Inventive Principle:
Principle #1Segmentation

Solution Approach 2:

The processing apparatus uses a universal clustering algorithm that can handle both operation types with a single system architecture. The same clustering processing is applied to both first and second sections, but the reference values are operation-specific. This universal approach maintains device simplicity while adapting to different operation characteristics.

Inventive Principle:
Principle #6Universality (Multi-functionality)

2Reliability

If operation-specific prediction methods are implemented, then the reliability of malfunction prediction is improved, but the device complexity increases

Engineering Contradiction:
Improvemalfunction prediction reliabilityVSAvoidprocessing apparatus complexity
Core Design Contradiction:
ReliabilityVSDevice complexity

Solution Approach 1:

The system segments sensor data by operation type using automatic operation detection, creating separate data streams for different operations. This segmentation enables reliable operation-specific prediction without requiring separate physical hardware for each operation type, thus improving reliability while controlling complexity.

Inventive Principle:
Principle #1Segmentation

Solution Approach 2:

The processing apparatus automatically detects operation types and selects appropriate reference values without external input or manual configuration. The system self-adapts to different operations by analyzing sensor data patterns, eliminating the need for complex manual setup or external operation information inputs.

Inventive Principle:
Principle #25Self-service

3Loss of time

If maintenance is performed based on general malfunction prediction, then the loss of time for unplanned stops is reduced, but the productivity deteriorates due to unnecessary maintenance stops

Engineering Contradiction:
Improveunplanned downtimeVSAvoidmanufacturing efficiency
Core Design Contradiction:
Loss of timeVSProductivity

Solution Approach 1:

By segmenting maintenance prediction by operation type, the system identifies true malfunction risks specific to each operation. This prevents unnecessary maintenance stops during operations where the apparatus is functioning normally, thereby maintaining productivity while reducing unplanned downtime through targeted maintenance scheduling.

Inventive Principle:
Principle #1Segmentation

Solution Approach 2:

The system continuously monitors sensor values, compares them with operation-specific reference values, and provides feedback on malfunction risk.
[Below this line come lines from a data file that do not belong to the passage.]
Lemma guard_passes_run {A} (func : M A) (w : vcd) :
  guard_passes w -> _isSessionExpired func w = func (guard_leaves w).
Proof.
  destruct (guard_run func w) as (Hok & Hlogin & _).
  intros [Hpass | (session & Hpass)]; [exact (Hok Hpass) |].
  destruct (Z.eq_dec (status_code (next_response (world w))) ok) as [Heq | Hne].
  - exact (Hok Heq).
  - exact (Hlogin Hne session Hpass).
Qed.

(** C3, as the code has it.  Each call of a decorated method first sends
    the probe; the login request is sent if and only if the probe was
    not answered with 200, and nothing else of [self] changes: that is
    the state [guard_leaves w].  When the probe is answered with 200, or
    the login returns, the outcome of the call is that of the wrapped
    operation run once from that state.  When the login raises, its
    exception is the outcome, and the state is the one the login left:
    the wrapped operation is not run.  The login always ends. *)
Theorem session_guard_probe_login_call {A} (func : M A) (w : vcd) :
  let probe := next_response (world w) in
  let login := fst (vcdLogin (world (after_probe w))) in
  let w' := guard_leaves w in
  trace (world w') =
    (trace (world w) ++
     Request GET SESSION ::
       (if (status_code probe =? ok)%Z then [] else [Request POST LOGIN_URL]))%list /\
  ENABLE_SOURCE_ORG_VDC w' = ENABLE_SOURCE_ORG_VDC w /\
  ENABLE_AFFINITY_RULES_IN_SOURCE_VAPP w' = ENABLE_AFFINITY_RULES_IN_SOURCE_VAPP w /\
  calls w' = calls w /\
  apiOutput (world w') = apiOutput (world w) /\
  (status_code probe = ok -> _isSessionExpired func w = func w') /\
  (status_code probe <> ok ->
   forall session, login = Returns session -> _isSessionExpired func w = func w') /\
  (status_code probe <> ok ->
   forall e, login = Raises e -> _isSessionExpired func w = (Raises e, w')) /\
  login <> OutOfFuel.
Proof.
  intros probe login w'.
  destruct (guard_leaves_spec w) as (H1 & H2 & H3 & H4 & H5 & _).
  destruct (guard_run func w) as (G1 & G2 & G3).
  repeat split; try assumption.
  apply vcdLogin_returns.
Qed.
Lemma save_auth_token_key_order_witness :
  config_file (snd (save_auth_token "lw" (JStr "s3cret") ea_world))
  = JsonFile
      (JObj [("subscriptions", JArr [JStr "daniel-kokotajlo"]);
             ("auth", JObj [("eaforum", JStr "ea-token");
                            ("lesswrong", JStr "s3cret")]);
             ("digest_days", JNum 14)]).
Proof.
  destruct (save_auth_token_key_order "lw" (JStr "s3cret") ea_world
              ea_config [("eaforum", JStr "ea-token")] "lesswrong"
              eq_refl eq_refl eq_refl) as (config' & auth' & E & _).
  rewrite E. vm_compute in E. now injection E as <-.
Defined.

(** X27. For a forum that resolves, [graphql_query] sends exactly one POST
    whatever the reply, to that forum's URL, with the JSON content type
    and no cookie; its body holds the query and, only when they are
    truthy, the variables (an empty mapping is left out). *)
Theorem graphql_query_sends_one_post
        (server : request -> response) (query : string) (variables : value)
        (forum : string) (w : world) (url : string) :
  get_forum_url forum = Ok url ->
  sent (snd (graphql_query server query variables forum w))
  = (sent w ++
     [ {| req_url := url;
          req_json :=
            JObj (("query", JStr query)
                  :: if truthy variables then [("variables", variables)]
                     else []);
          req_headers := [("Content-Type", "application/json")];
          req_cookies := [] |} ])%list
  /\ config_file (snd (graphql_query server query variables forum w))
     = config_file w.
Proof.
  intros Hurl.
  rewrite (graphql_query_steps server query variables forum w url Hurl).
  split; reflexivity.
Qed.

Lemma graphql_query_sends_one_post_witness :
  sent (snd (graphql_query forbidden_server "query { posts { _id } }"
                           (JObj []) "ea" fresh_world))
  = [ {| req_url := "https://forum.effectivealtruism.org/graphql";
         req_json := JObj [("query", JStr "query { posts { _id } }")];
         req_headers := [("Content-Type", "application/json")];
         req_cookies := [] |} ].
Proof.
  apply (graphql_query_sends_one_post forbidden_server
           "query { posts { _id } }" (JObj []) "ea" fresh_world
           "https://forum.effectivealtruism.org/graphql").
  reflexivity.
Defined.

(** X28. For a forum that resolves, [get_post_by_slug] sends one or two
    requests for any identifier: the slug scan alone, or an ID lookup
    alone, or an ID lookup followed by the slug scan; never the scan
    before the lookup, and never a third request. *)
Theorem get_post_by_slug_requests
        (server : request -> response) (identifier forum : string)
        (w : world) (url : string) :
  get_forum_url forum = Ok url ->
  exists requests,
    sent (snd (get_post_by_slug server identifier forum w))
    = (sent w ++ requests)%list
    /\ (requests = [slug_scan_request url]
        \/ exists post_id,
             requests = [id_lookup_request url post_id]
             \/ requests = [id_lookup_request url post_id;
                            slug_scan_request url]).
Proof.
  intros Hurl.
  assert (Hid : forall post_id,
             re_search_posts_id identifier = Some post_id
             \/ (re_search_posts_id identifier = None
                 /\ re_match_post_id identifier = true
                 /\ post_id = identifier) ->
             exists requests,
               sent (snd (get_post_by_slug server identifier forum w))
               = (sent w ++ requests)%list
               /\ (requests = [slug_scan_request url]
                   \/ exists id,
                        requests = [id_lookup_request url id]
                        \/ requests = [id_lookup_request url id;
                                       slug_scan_request url])).
  { intros post_id Hcase.
    rewrite (get_post_by_slug_id_first server identifier forum w url post_id
               Hcase Hurl).
    cbv zeta.
    destruct (id_lookup_result _) as [post |];
      [destruct (truthy post) |]; cbn [snd after_post sent].
    - exists [id_lookup_request url post_id]. split; [reflexivity |].
      right. exists post_id. now left.
    - exists [id_lookup_request url post_id; slug_scan_request url].
      split; [now rewrite <- app_assoc |].
      right. exists post_id. now right.
    - exists [id_lookup_request url post_id]. split; [reflexivity |].
      right. exists post_id. now left. }
  destruct (re_search_posts_id identifier) as [post_id |] eqn:Hs.
  - apply (Hid post_id). now left.
  - destruct (re_match_post_id identifier) eqn:Hm.
    + apply (Hid identifier). right. now repeat split.
    + rewrite (get_post_by_slug_scan server identifier forum w url Hs Hm Hurl).
      exists [slug_scan_request url]. split; [reflexivity | now left].
Qed.

Lemma get_post_by_slug_requests_witness :
  exists requests,
    sent (snd (get_post_by_slug slugs_server "simple-summary" "lw"
                                fresh_world))
    = requests
    /\ (requests = [slug_scan_request lesswrong_url]
        \/ exists post_id,
             requests = [id_lookup_request lesswrong_url post_id]
             \/ requests = [id_lookup_request lesswrong_url post_id;
                            slug_scan_request lesswrong_url]).
Proof.
  apply (get_post_by_slug_requests slugs_server "simple-summary" "lw"
           fresh_world lesswrong_url).
  reflexivity.
Defined.
(** C9, amended.  What decides is the seed array, not the mask: the caller's
    [inds] when given; else the pixels of the mask, for an omni call with a
    mask; else the pixels where the first flow component exceeds 1e-3 in
    magnitude.  When that array has fewer than 5 rows, [follow_flows] warns
    and returns at once: the point set has the shape [(d,) + shape] and holds
    at [(c, i)] the integer coordinate [i[c]] of the pixel [i], at the seed
    pixels as everywhere else; the seed array is returned with it, the
    trajectory is [None], and none of the three steppers is called. *)
Theorem follow_flows_few_pixels (dP : ndarray F) (mask : option (ndarray bool))
  (inds : option (list index)) (niter : Z) (interp use_gpu omni calc_trace : bool) :
  length (seed_inds dP mask inds omni) < 5 ->
  let r := follow_flows grid_sample TORCH_ENABLED steps2D steps3D
                        dP mask inds niter interp use_gpu omni calc_trace in
  (exists p,
      outcome r = inr (p, seed_inds dP mask inds omni, None)
      /\ p = meshgrid (nth 0 (shape dP) 0) (tl (shape dP))
      /\ shape p = nth 0 (shape dP) 0 :: tl (shape dP)
      /\ (forall (c : nat) (i : index), item p (Z.of_nat c :: i) = f_of_Z (nth c i 0%Z)))
  /\ events r = [Warning "WARNING: no mask pixels found"]
  /\ invokes (events r) = []
  /\ (forall m, mask = Some m -> inds = None -> omni = true ->
                seed_inds dP mask inds omni = nonzero_b m)
  /\ (forall i, inds = Some i -> seed_inds dP mask inds omni = i)
  /\ (inds = None -> omni = false \/ mask = None ->
      seed_inds dP mask inds omni
      = nonzero_b (Array (tl (shape dP))
                         (fun i => let x := item dP (0%Z :: i) in
                                   let eps := fdiv (f_of_Z 1) (f_of_Z 1000) in
                                   flt eps x || flt x (fsub fzero eps)))).
Proof.
  intros Hlt r. subst r. unfold follow_flows.
  apply Nat.ltb_lt in Hlt. rewrite Hlt.
  split.
  { eexists. split; [reflexivity|]. split; [reflexivity|]. split; [reflexivity|].
    intros c i. apply meshgrid_item. }
  split; [reflexivity|]. split; [reflexivity|].
  split; [intros m -> -> ->; reflexivity|].
  split; [intros i ->; reflexivity|].
  intros -> [-> | ->]; [destruct mask|destruct omni]; reflexivity.
Qed.

End AdvectorProps.

(** ** The orchestrator *)

Section OrchestratorProps.
Context {F : Type} `{Scalar F} `{Elementary F}.
Variable SKIMAGE_ENABLED SKLEARN_ENABLED TORCH_ENABLED : bool.
Variable apply_hysteresis_threshold : ndarray F -> F -> F -> ndarray bool.
Variable grid_sample : ndarray F -> points F -> list (list F).
Variable normalize_field : list (list F) -> list (list F).
Variable edt : ndarray Z -> ndarray F.
Variable format_labels : ndarray Z -> ndarray Z.
Variable DBSCAN_fit : F -> nat -> points F -> list Z.
Variable kneighbors : nat -> points F -> points F -> exn + list (list nat).
Variable border_dilation : list nat -> nat -> ndarray bool.
Variable binary_opening : ndarray bool -> nat -> ndarray bool.
Variable measure_label : ndarray bool -> nat -> ndarray Z.
Variable scipy_label : ndarray bool -> ndarray Z.
Variable zoom : ndarray Z -> list nat -> ndarray Z.
Variable renumber : ndarray Z -> ndarray Z.
Variable div_rescale : ndarray F -> ndarray bool -> ndarray F.
Variable get_masks_cp : ndarray F -> ndarray bool -> ndarray F -> bool -> ndarray Z.
Variable fill_holes_and_remove_small_masks : ndarray Z -> Z -> nat -> ndarray Z.
Variable steps2D : ndarray F -> ndarray F -> list index -> nat -> bool -> bool
                   -> ndarray F * option (list (points F)).
Variable steps3D : ndarray F -> ndarray F -> list index -> nat
                   -> ndarray F * option (list (points F)).

(** What the orchestrator needs of [skimage.filters.apply_hysteresis_threshold]:
    a pixel is kept only in a component that holds a pixel above the high
    threshold, so an image without such a pixel gives an empty map. *)
Hypothesis hysteresis_needs_high : forall img lo hi,
  any_b (apply_hysteresis_threshold img lo hi) = true ->
  exists j, In j (ndindex (shape img)) /\ flt hi (item img j) = true.
(** * Calendar application: event text parsers and week lane layout

    A shallow embedding of
    - [client/src/lib/bulkParser.ts]  ([guessType], [cleanTitle],
      [parseLineToEvents], [parseBulkText]),
    - [client/src/lib/dateParser.ts]  ([formatDateSafe],
      [parseNaturalLanguage]),
    - the calendar component's [assignEventLanes] and the filter of the
      events handed to it,
    - the calendar component's [groupDaysIntoWeeks] and year view
      ([allQuartersData]), the position of a [SpanningEventCard], the
      sidebar's [handleQuickAdd],
    - the refinement of [createEventSchema] and the calendar store's
      [isEventOnDate],
    together with the properties their specification states.

    JavaScript strings are lists of UTF-16 code units, regular expressions
    are run by a backtracking matcher that follows the ECMAScript matching
    order (leftmost start, alternatives left to right, greedy quantifiers). *)

From Stdlib Require Import ZArith NArith List String Ascii Bool Lia.
From Stdlib Require Import Permutation.
From Stdlib Require Import DecimalString.
From stdpp Require Import gmap.
Import ListNotations.

Local Open Scope Z_scope.

(* ===================================================================== *)
(** ** JavaScript strings *)
(* ===================================================================== *)

Module JS.

(** A code unit of a JavaScript string. *)
Definition char := N.
Definition jsstring := list char.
This feedback mechanism enables proactive maintenance scheduling based on actual apparatus condition, reducing unplanned stops while avoiding unnecessary maintenance interventions that would reduce productivity.

Inventive Principle:
Principle #23Feedback

Data Source

PatentUS11789437B2Processing apparatus and processing method for processing portion
Publication Date: 2023.10.17 CANON KK
  • US11789437B2 patent drawing
  • US11789437B2 patent drawing
  • US11789437B2 patent drawing

AI summary

A processing apparatus includes a processing portion. The processing portion obtains, in time series, a sensor value of a first sensor output from a predetermined apparatus including the first sensor in correspondence with an operation of the predetermined apparatus, sectionalizes the sensor value of the first sensor on a basis of a predetermined condition, and clusters the sectionalized sensor value of the first sensor.